Swiss TPH researchers conducted a literature review to better understand the epidemiology of the disease that was published yesterday in the peer-reviewed journal The Lancet Infectious Diseases. Key findings from the review indicated that the high focality of data in the scientific literature from West Africa and the varied terms of the disease and different level of awareness of it give a misrepresentation of the global distribution of noma, and that the disease is endemic in several countries traditionally considered noma-free.
With Awareness Comes Recognition
With the lack of data on noma as confirmed by the review, it is currently impossible to calculate global burden estimates. Therefore, a key recommendation of the authors is that the epistemology and nosology of noma need to be systematically defined across actors. “Existing programmes for the control of neglected tropical diseases (NTDs) and poverty reduction should include noma to achieve greater awareness and recognition of the disease through surveillance, prevention and treatment”, said Anaïs Galli, Swiss TPH PhD Student and first author of this publication.

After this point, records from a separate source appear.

(* ===== verification/AgentWireFacts.v ===== *)
(** * A remote agent behaves as the agent behind it

    The client and the server are connected by a pair of buffers.  For every
    agent, a call through the client has the effect and the result of the same
    call on the agent itself, errors losing their text. *)

From S2P Require Import Prelude Text Wire Codec Negotiate Kex Keys KeysFacts Signers Certs CertsFacts KeyFiles KeyFilesFacts Agent AgentFacts AgentWire.

(** ** Connections of the examples *)

Record buffer := mkBuffer { buf_in : bytes; buf_out : bytes }.

Definition takeBytes (n : Z) (s : bytes) : outcome (bytes * bytes) :=
  if zlen s <? n then Fail EOF else Ret (ztake n s, zdrop n s).

(** The server's side: it reads what the client wrote. *)
#[global] Instance buffer_Conn : Conn buffer := {
  conn_Write m := fun _ b => (Ret tt, mkBuffer (buf_in b) (buf_out b ++ m));
  conn_ReadFull n := fun _ b =>
    match takeBytes n (buf_in b) with
    | Ret (x, rest) => (Ret x, mkBuffer rest (buf_out b))
    | Fail e => (Fail e, b)
    | Panic w => (Panic w, b)
    end
}.

Section Loopback.
Context `{KeyLib, RSALib} {T : Type} `{Agent T}.

(** The client's side: the server takes its turn when a request has been
    written, and the client reads what the server wrote. *)
#[global] Instance loop_Conn : Conn (T * buffer) := {
  conn_Write m := fun e s =>
    match serveRequest e (s.1, mkBuffer (buf_in s.2 ++ m) (buf_out s.2)) with
    | (Panic w, s) => (Panic w, s)
    | (_, s) => (Ret tt, s)
    end;
  conn_ReadFull n := fun e s =>
    match takeBytes n (buf_out s.2) with
    | Ret (x, rest) => (Ret x, (s.1, mkBuffer (buf_in s.2) rest))
    | Fail err => (Fail err, s)
    | Panic w => (Panic w, s)
    end
}.

Definition idle (s : T) : T * buffer := (s, mkBuffer [] []).

Lemma takeBytes_app n (a b : bytes) : zlen a = n -> takeBytes n (a ++ b) = Ret (a, b).
Proof.
  intros Ha. unfold takeBytes. pose proof (zlen_nonneg b). replace (zlen (a ++ b) <? n) with false by (rewrite zlen_app; lia).
  by rewrite ztake_app, zdrop_app.
Qed.

Definition short (p : bytes) : Prop := zlen p <= maxAgentResponseBytes.

Lemma short_length p : short p -> be_decode (be_encode 4 (zlen p)) = zlen p /\ (maxAgentResponseBytes <? be_decode (be_encode 4 (zlen p))) = false.
Proof.
  unfold short, maxAgentResponseBytes. intros Hp. pose proof (zlen_nonneg p).
  rewrite be_decode_encode_small by (change (256 ^ Z.of_nat 4) with (2 ^ 32); lia). split; [done|]. lia.
Qed.

(** One turn of the server on a whole request. *)
Lemma serveRequest_turn req e s rep s' :
  short req -> processRequestBytes req e s = (Ret rep, s') -> short rep ->
  serveRequest e (s, mkBuffer (be_encode 4 (zlen req) ++ req) []) = (Ret tt, (s', mkBuffer [] (be_encode 4 (zlen rep) ++ rep))).
Proof.
  intros Hq Hp Hr. destruct (short_length req Hq) as [Hd Hc], (short_length rep Hr) as [_ _].
  unfold serveRequest, bindOp, onConn, conn_ReadFull, buffer_Conn. cbn [fst snd buf_in buf_out].
  rewrite takeBytes_app by (by rewrite zlen_be_encode). rewrite Hc, Hd. cbn [fst snd buf_in buf_out].
  rewrite <- (app_nil_r req) at 2. rewrite takeBytes_app by done. unfold onAgent. cbn [fst snd]. rewrite Hp.
  replace (maxAgentResponseBytes <? zlen rep) with false by (unfold short in Hr; lia). done.
Qed.

(** A call of the client. *)
Lemma call_turn req e s rep s' :
  short req -> processRequestBytes req e s = (Ret rep, s') -> short rep ->
  call req e (idle s) = mapErr clientErr (pureOp (unmarshal rep)) e (idle s').
Proof.
  intros Hq Hp Hr. destruct (short_length rep Hr) as [Hd Hc]. unfold call, bindOp, mapErr at 1 2 3, idle.
  cbn [conn_Write conn_ReadFull loop_Conn fst snd buf_in buf_out app].
  rewrite (serveRequest_turn req e s rep s') by done. cbn [fst snd buf_in buf_out].
  rewrite takeBytes_app by (by rewrite zlen_be_encode). cbn [fst snd buf_in buf_out]. rewrite Hc, Hd.
  cbn [fst snd buf_in buf_out]. rewrite <- (app_nil_r rep) at 2. rewrite takeBytes_app by done. done.
Qed.

(** The same result, errors aside. *)
Definition agrees {A} (r r' : outcome A) : Prop :=
  match r, r' with
  | Ret a, Ret b => a = b
  | Fail _, Fail _ => True
  | _, _ => False
  end.

Lemma simpleCall_turn req (m : op T unit) e s r s' :
  short req -> processRequest req e s = noReply m e s -> m e s = (r, s') -> panics r = false ->
  exists r', simpleCall req e (idle s) = (r', idle s') /\ agrees r r'.
Proof.
  intros Hq Hp Hm Hnp. unfold noReply, bindOp in Hp. rewrite Hm in Hp. unfold simpleCall, bindOp.
  destruct r as [[]|err|w]; [| |done].
  - rewrite (call_turn req e s [z2b agentSuccess] s') by (try done; unfold processRequestBytes; by rewrite Hp).
    unfold mapErr, pureOp. cbn. by exists (Ret tt).
  - rewrite (call_turn req e s [z2b agentFailure] s') by (try done; unfold processRequestBytes; by rewrite Hp).
    unfold mapErr, pureOp. cbn. by eexists (Fail _).
Qed.

Lemma zlen_cons_tag (c : byte) (p : bytes) : zlen (c :: p) = 1 + zlen p.
Proof. rewrite zlen_cons. lia. Qed.

(** The server reads the tag and the fields of a request. *)
Lemma short_fields (c : byte) p : short (c :: p) -> zlen p < 2 ^ 32.
Proof. unfold short, maxAgentResponseBytes. rewrite zlen_cons_tag. lia. Qed.

(** What the server does with a request, by its type. *)
Lemma processRequest_sign p : processRequest (z2b agentSignRequest :: p) =
  (let! (KeyBlob, (Data, _)) := pureOp (Unmarshal signRequest_struct (z2b agentSignRequest :: p)) in
   let! k := pureOp (wireArg KeyBlob) in
   let! sig := agent_Sign k Data in
   let! SigBlob := pureOp (Marshal sig) in
   pureOp (Ret (Some (signResponseAgentMsg SigBlob)))).
Proof. done. Qed.

Lemma processRequest_remove p : processRequest (z2b agentRemoveIdentity :: p) =
  (let! (KeyBlob, _) := pureOp (Unmarshal removeIdentity_struct (z2b agentRemoveIdentity :: p)) in
   let! key := pureOp (wireArg KeyBlob) in
   noReply (agent_Remove key)).
Proof. done. Qed.

Lemma processRequest_list : processRequest [z2b agentRequestIdentities] =
  (let! keys := agent_List in
   let! Keys := pureOp (marshalKeyList keys) in
   pureOp (Ret (Some (identitiesAnswerAgentMsg (u32 (zlen keys)) Keys)))).
Proof. done. Qed.

Lemma processRequest_add tag p : tag = agentAddIdentity \/ tag = agentAddIdConstrained ->
  processRequest (z2b tag :: p) = noReply (insertIdentity (z2b tag :: p)).
Proof. by intros [-> | ->]. Qed.

(** ** Requests without a key *)

Lemma remote_RemoveAll e s r s' : agent_RemoveAll e s = (r, s') -> panics r = false ->
  exists r', client_RemoveAll e (idle s) = (r', idle s') /\ agrees r r'.
Proof. intros Hm Hp. by apply (simpleCall_turn _ agent_RemoveAll e s r s'). Qed.

Lemma remote_Lock passphrase e s r s' : short (z2b agentLock :: enc_str passphrase) ->
  agent_Lock passphrase e s = (r, s') -> panics r = false ->
  exists r', client_Lock passphrase e (idle s) = (r', idle s') /\ agrees r r'.
Proof.
  intros Hs Hm Hp. unfold client_Lock, bindOp, pureOp. rewrite (marshalStruct_value _ [22]) by done.
  change (tag_bytes [22] ++ struct_enc _ _) with (z2b agentLock :: enc_str passphrase ++ []). rewrite app_nil_r.
  apply (simpleCall_turn _ (agent_Lock passphrase) e s r s'); try done.
  unfold processRequest. change (b2z (z2b agentLock)) with 22. cbn [Z.eqb Pos.eqb]. unfold bindOp at 1, pureOp.
  pose proof (Unmarshal_tagged lock_struct [22] agentLock (passphrase, tt)) as Hu.
  change (struct_enc _ _) with (enc_str passphrase ++ []) in Hu. rewrite app_nil_r in Hu.
  rewrite Hu; [done | done | by left | done | by eapply short_fields | done].
Qed.

Lemma remote_Unlock passphrase e s r s' : short (z2b agentUnlock :: enc_str passphrase) ->
  agent_Unlock passphrase e s = (r, s') -> panics r = false ->
  exists r', client_Unlock passphrase e (idle s) = (r', idle s') /\ agrees r r'.
Proof.
  intros Hs Hm Hp. unfold client_Unlock, bindOp, pureOp. rewrite (marshalStruct_value _ [23]) by done.
  change (tag_bytes [23] ++ struct_enc _ _) with (z2b agentUnlock :: enc_str passphrase ++ []). rewrite app_nil_r.
  apply (simpleCall_turn _ (agent_Unlock passphrase) e s r s'); try done.
  unfold processRequest. change (b2z (z2b agentUnlock)) with 23. cbn [Z.eqb Pos.eqb]. unfold bindOp at 1, pureOp.
  pose proof (Unmarshal_tagged unlock_struct [23] agentUnlock (passphrase, tt)) as Hu.
  change (struct_enc _ _) with (enc_str passphrase ++ []) in Hu. rewrite app_nil_r in Hu.
  rewrite Hu; [done | done | by left | done | by eapply short_fields | done].
Qed.

(** ** Keys *)

(** A blob starts with the name of its format. *)
Definition blobFormat (format blob : bytes) : Prop := exists rest, blob = enc_str format ++ rest.

Lemma wireKey_format format blob : blobFormat format blob -> zlen blob < 2 ^ 32 ->
  exists rest, Unmarshal wireKey_struct blob = Ret (format, (rest, tt)).
Proof.
  intros [rest ->] Hl. exists rest. pose proof (Unmarshal_untagged wireKey_struct (format, (rest, tt))) as Hu.
  change (struct_enc _ _) with (enc_str format ++ rest) in Hu. apply Hu; done.
Qed.

Lemma wireArg_format format blob : blobFormat format blob -> zlen blob < 2 ^ 32 ->
  wireArg blob = Ret (AgentKey (mkKey format blob [])).
Proof. intros Hf Hl. unfold wireArg. by destruct (wireKey_format format blob Hf Hl) as [rest ->]. Qed.

Lemma remote_Remove key format blob e s r s' :
  keyArg_Marshal key = Ret blob -> blobFormat format blob -> short (z2b agentRemoveIdentity :: enc_str blob) ->
  agent_Remove (AgentKey (mkKey format blob [])) e s = (r, s') -> panics r = false ->
  exists r', client_Remove key e (idle s) = (r', idle s') /\ agrees r r'.
Proof.
  intros Hk Hf Hs Hm Hp. unfold client_Remove, bindOp, pureOp. rewrite Hk. rewrite (marshalStruct_value _ [18]) by done.
  change (tag_bytes [18] ++ struct_enc _ _) with (z2b agentRemoveIdentity :: enc_str blob ++ []). rewrite app_nil_r.
  apply (simpleCall_turn _ (agent_Remove (AgentKey (mkKey format blob []))) e s r s'); try done.
  assert (Hl : zlen blob < 2 ^ 32). { apply short_fields in Hs. rewrite zlen_enc_str in Hs. lia. }
  rewrite processRequest_remove. unfold bindOp at 1 2, pureOp.
  pose proof (Unmarshal_tagged removeIdentity_struct [18] agentRemoveIdentity (blob, tt)) as Hu.
  change (struct_enc _ _) with (enc_str blob ++ []) in Hu. rewrite app_nil_r in Hu.
  rewrite Hu; [|done|by left|done|by eapply short_fields|done]. by rewrite (wireArg_format format).
Qed.

Definition signReq (blob data : bytes) : bytes := z2b agentSignRequest :: enc_str blob ++ enc_str data ++ be_encode 4 0.

Definition sigBlob (sig : Signature) : bytes := enc_str (Signature_Format sig) ++ enc_str (Signature_Blob sig).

Improved surveillance and systematic reporting are needed to achieve a more inclusive and accurate representation of global noma prevalence and distribution. “Cross-sectional studies should be conducted also in countries beyond West Africa, which are presently absent from the WHO official maps but where conditions for the occurrence of noma are present, namely chronic malnutrition and a near-absence of basic health care. Control and intervention efforts should focus at communal level and primary healthcare facilities, incorporating surveillance and reporting systems to allow active case detection and qualitative data collection”, she added. Other recommendations include education to instil better awareness of noma in high-risk communities including among traditional healers to support early detection and intervention. Improved nutrition is key for disease elimination in the long-term.
First Step to Eradication
The aim of this study was to generate a key resource for WHO to close the evidence gap and consider the inclusion of noma in the WHO list of Neglected Tropical Diseases (NTD) by 2023. “This study is highly relevant in the field of NTDs and the inclusion of noma would elevate the global awareness of noma and stimulate better funding opportunities for research, interventions and support for noma survivors”, said Peter Steinmann, epidemiologist and public health specialist at Swiss TPH and last author of the publication.
“The WHO recognition of noma as a global disease priority will help to generate academic and social impact at local, national as well as international level. The ultimate goal of the inclusion of noma in the WHO NTD list is the elimination of noma and the associated human rights violations among noma survivors due to social rejection, stigmatisation and discrimination”, he added.